Where can we go to learn more?

Our platform is live and you can start using Treblle today on https://treblle.com. We also have a blog focused mostly on development and startup life which you can find here. I personally try to cover the things we do on Twitter. and LinkedIn.

  1. 3

    I've seen so many examples where the founder started with an agency and used those clients as beta testers. This might be one of the best environments to start, because a) You're already seeing problems as you work with different clients b) You have the beta testers/initial users problem handled out.

    1. 1

      Yeah have seen that happen a lot as well. I think when you have an agency there's 2 distinct advantages:

      1. You have deep domain knowledge for the business.
      2. You have an initial audience that's very willing to pay.

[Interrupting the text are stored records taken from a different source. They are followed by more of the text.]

(** C27: an exchange through a relay.  A DISCOVER or REQUEST of a client (with a
    hardware address other than 00:00:00:00:00:00, and whose ciaddr as the relay
    passes it on lies in no network of the server, as for a client without an address)
    that a relay passed on and a well-formed server answers is served by a scope whose
    network contains the relay's address, and by no other: only that scope may change,
    the reply names its server and, unless it refuses, an address counted from its
    start.  What the relay then makes for the client of the OFFER or ACK has the
    client's transaction and hardware address, the address the server gave, the
    relay's own address as giaddr, and every option of the server. *)
Theorem relayed_exchange e1 f1 relay p mt srv1 w1 a1 d1 e2 f2 server srv2 w2 a2 w2' r e3 f3 rt srv3 w3 :
  isRelay relay = true -> packet_ok p -> length (To4 (Ipv4 relay)) = 4%nat -> To4 (Ipv4 relay) <> zero4 ->
  (forall o, range_options e1 o ≡ₚ map_to_list o) -> (forall o, range_options e3 o ≡ₚ map_to_list o) ->
  mt = Discover \/ mt = Request -> rt = Offer \/ rt = ACK ->
  ServeDHCP ByteToString e1 f1 relay p mt srv1 w1 = Some (a1, w1) -> ans_D a1 = Some d1 ->
  isRelay server = false -> client_ok e2 d1 -> world_ok w2 ->
  (forall n, n ∈ networks w2 -> Contains (network n) (CIAddr d1) = false) ->
  ServeDHCP ByteToString e2 f2 server d1 mt srv2 w2 = Some (a2, w2') -> ans_D a2 = Some r -> packet_ok r ->
  exists i v h' a3 d3,
    select_network d1 (networks w2) 0 = Some (i, v) /\ Contains (network v) (To4 (Ipv4 relay)) = true /\
    networks w2' = <[i := mkNetwork (network v) h']> (networks w2) /\
    ServeDHCP ByteToString e3 f3 relay r rt srv3 w3 = Some (a3, w3) /\ ans_D a3 = Some d3 /\
    XId d3 = XId p /\ CHAddr d3 = CHAddr p /\ GIAddr d3 = To4 (Ipv4 relay) /\
    ParseOptions d3 = ParseOptions r /\
    exists mt' yi lease opts, r = ReplyPacket d1 mt' (To4 (h_ip (dhcpHandler v))) yi lease opts /\
      (mt' = NAK \/ yi = ans_IP a2 /\ YIAddr d3 = addr4 yi /\ exists x, IPAdd (h_start (dhcpHandler v)) x = Ret yi).
Proof.
  intros Hr Hp Hi Hi0 He1 He3 Hmt Hrt Hs1 Hd1 Hsrv Hcl Hw2 Hnets Hs2 Hr2 Hokr.
  assert (Hok1 : packet_ok d1) by apply Hcl.
  assert (Hup : carries (upstream relay mt p) p d1).
  { unfold ServeDHCP in Hs1. rewrite Hr in Hs1. injection Hs1 as <-.
    pose proof (serve_relay_forwards e1 relay p mt (mkAnswer None [] (CHAddr p) (Ipv4 relay)) Hp Hi He1 eq_refl) as H.
    rewrite Hd1 in H. destruct H as [[_ H]|[H _]]; [done | ]. destruct Hmt as [-> | ->]; set_solver. }
  destruct Hup as [Hh1 _].
  assert (Hx1 : XId d1 = XId p /\ GIAddr d1 = To4 (Ipv4 relay) /\ CHAddr d1 = CHAddr p).
  { unfold upstream, header_of in Hh1. by destruct (mt =? Discover); injection Hh1. }
  destruct Hx1 as (Hx1 & Hg1 & Hc1).
  destruct (ServeDHCP_replies e2 f2 server d1 mt srv2 w2 a2 w2' r Hsrv Hcl Hw2 Hs2 Hr2)
    as (i & v & h' & Hsel & Hn & mt' & yi & lease & opts & Er & Hy).
  destruct (select_relayed d1 (networks w2) 0 i v) as [_ Hc]; [ | done | done | ].
  { rewrite Hg1. apply not_true_is_false. by intros ?%IPv4zero_Equal. }
  pose proof (serve_relay_forwards e3 relay r rt (mkAnswer None [] (CHAddr r) (Ipv4 relay)) Hokr Hi He3 eq_refl) as H.
  destruct (ans_D (serve_relay e3 relay r rt _)) as [d3|] eqn:Hd3;
    [ | destruct Hrt as [-> | ->]; set_solver].
  destruct H as [[H _]|[_ [Hh3 Ho3]]]; [destruct Hrt as [-> | ->]; set_solver | ].
  exists i, v, h'. eexists _, d3. do 2 (split; [congruence | ]). split; [done | ].
  unfold ServeDHCP. rewrite Hr. split; [done | split; [exact Hd3 | ]].
  pose proof (ReplyPacket_spec d1 mt' (To4 (h_ip (dhcpHandler v))) yi lease opts Hok1) as Hrh. rewrite <- Er in Hrh.
  unfold header_of, downstream in *. injection Hh3 as E1 E2 E3 E4 E5 E6 E7 E8 E9 E10.
  injection Hrh as F1 F2 F3 F4 F5 F6 F7 F8 F9 F10.
  split; [congruence | split; [congruence | split; [congruence | split; [done | ]]]].
  exists mt', yi, lease, opts. split; [done | ].
  destruct Hy as [-> | [-> Hx]]; [by left | right; split; [done | split; [congruence | done]]].
Qed.

(** Whether sockets can be opened, and the Ethernet encoder. *)
Context (socket_ok raw_ok : bool) (MarshalBinary : bytes -> bytes -> Z -> bytes -> option bytes).

Abbreviation doWork := (doWork socket_ok raw_ok MarshalBinary ByteToString).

      We spend so much effort trying trying to get those two points down that it probably saves you months in time.

    2. 1

      Hi Molly,
      thank you so much for commenting. I share your opinion about the path from agency to a startup. It really is a blessing to have clients who are willing to try out your product, willing to trust you enough to essentially test it on their product and finally pay for it. Without our clients i don’t think we would have progressed as much and as fast. I always try to thank them whenever i can like i am now 🙏🏻

    3. 1

      Almost every 3rd IndieHackers interview mentions this. A founder worked at an agency, found a problem there, used the clients of the agency as beta testers.

  2. 2

    Thank you Darko so much for the interview! Really like the Indie Hacker community. Found a lot of inspiring stories here and i hope this one helps someone as well. 🙏

    1. 1

      The pleasure is mine Vedran ^_^

      1. 1

        💪🏻🙏🏻✌🏻🍻

  3. 1

    Nice! Great product to build, as I would imagine the customers are extremely sticky. Nobody wants to set all that up and randomly one day be like "Hey I want to change our API monitoring software" 😂

    Good luck my friend!

    1. 2

      Hopefully your thinking turns out to be true! But just in case it doesn’t we’re really keen on building the best possible product so that they don’t have to think about switching 😀 Thank you for the comment and the good wishes! If you ever need monitoring on your API just reach out and consider it done :))

  4. 1

    I just wanted to again thank anyone reading because I've gotten like 10 new followers on Twitter which is AWESOME. I try not to tweet random stuff but things that are useful. Thank you all ✌️ This is why i love the Indie Hacker community!

  5. 1

    Very interesting product and story as well! By the way which was the article that made it top 5 on Hackernoon?

    1. 2

      I don’t know 😱 Did one made it to top 5? I have only 3 for now here they are: https://hackernoon.com/u/veedran I focus on Laravel and front-end. Let me know if you like any of them 🙌🏻

  6. 1

    Congrats Vedran! Love your attitude, I've no doubt your business will continue to grow :)

    1. 1

      Hey Alek, thank you so much. I hope so too. We are just getting started 😁 If you ever find yourself needing a tool like Treblle shoot me a message we will hook you up 😎

  7. 1

    Great stuff Vedran and Darko keep them coming!

    1. 1

      Thank you 🙏🏻 Love the positivity on IH ✌🏻

  8. 1

    Hackernoon is definitely an interesting channel, plenty of cool stuff (and mostly devs) hanging out there. Go where your audience is =)

    1. 1

      We’re there 😎 Still getting the hang of things but i also love Indie Hackers because of the community. Super positive, read many great and inspiring dev stories here. Thank you

    2. 1

      I've been featured there several times, def a good channel.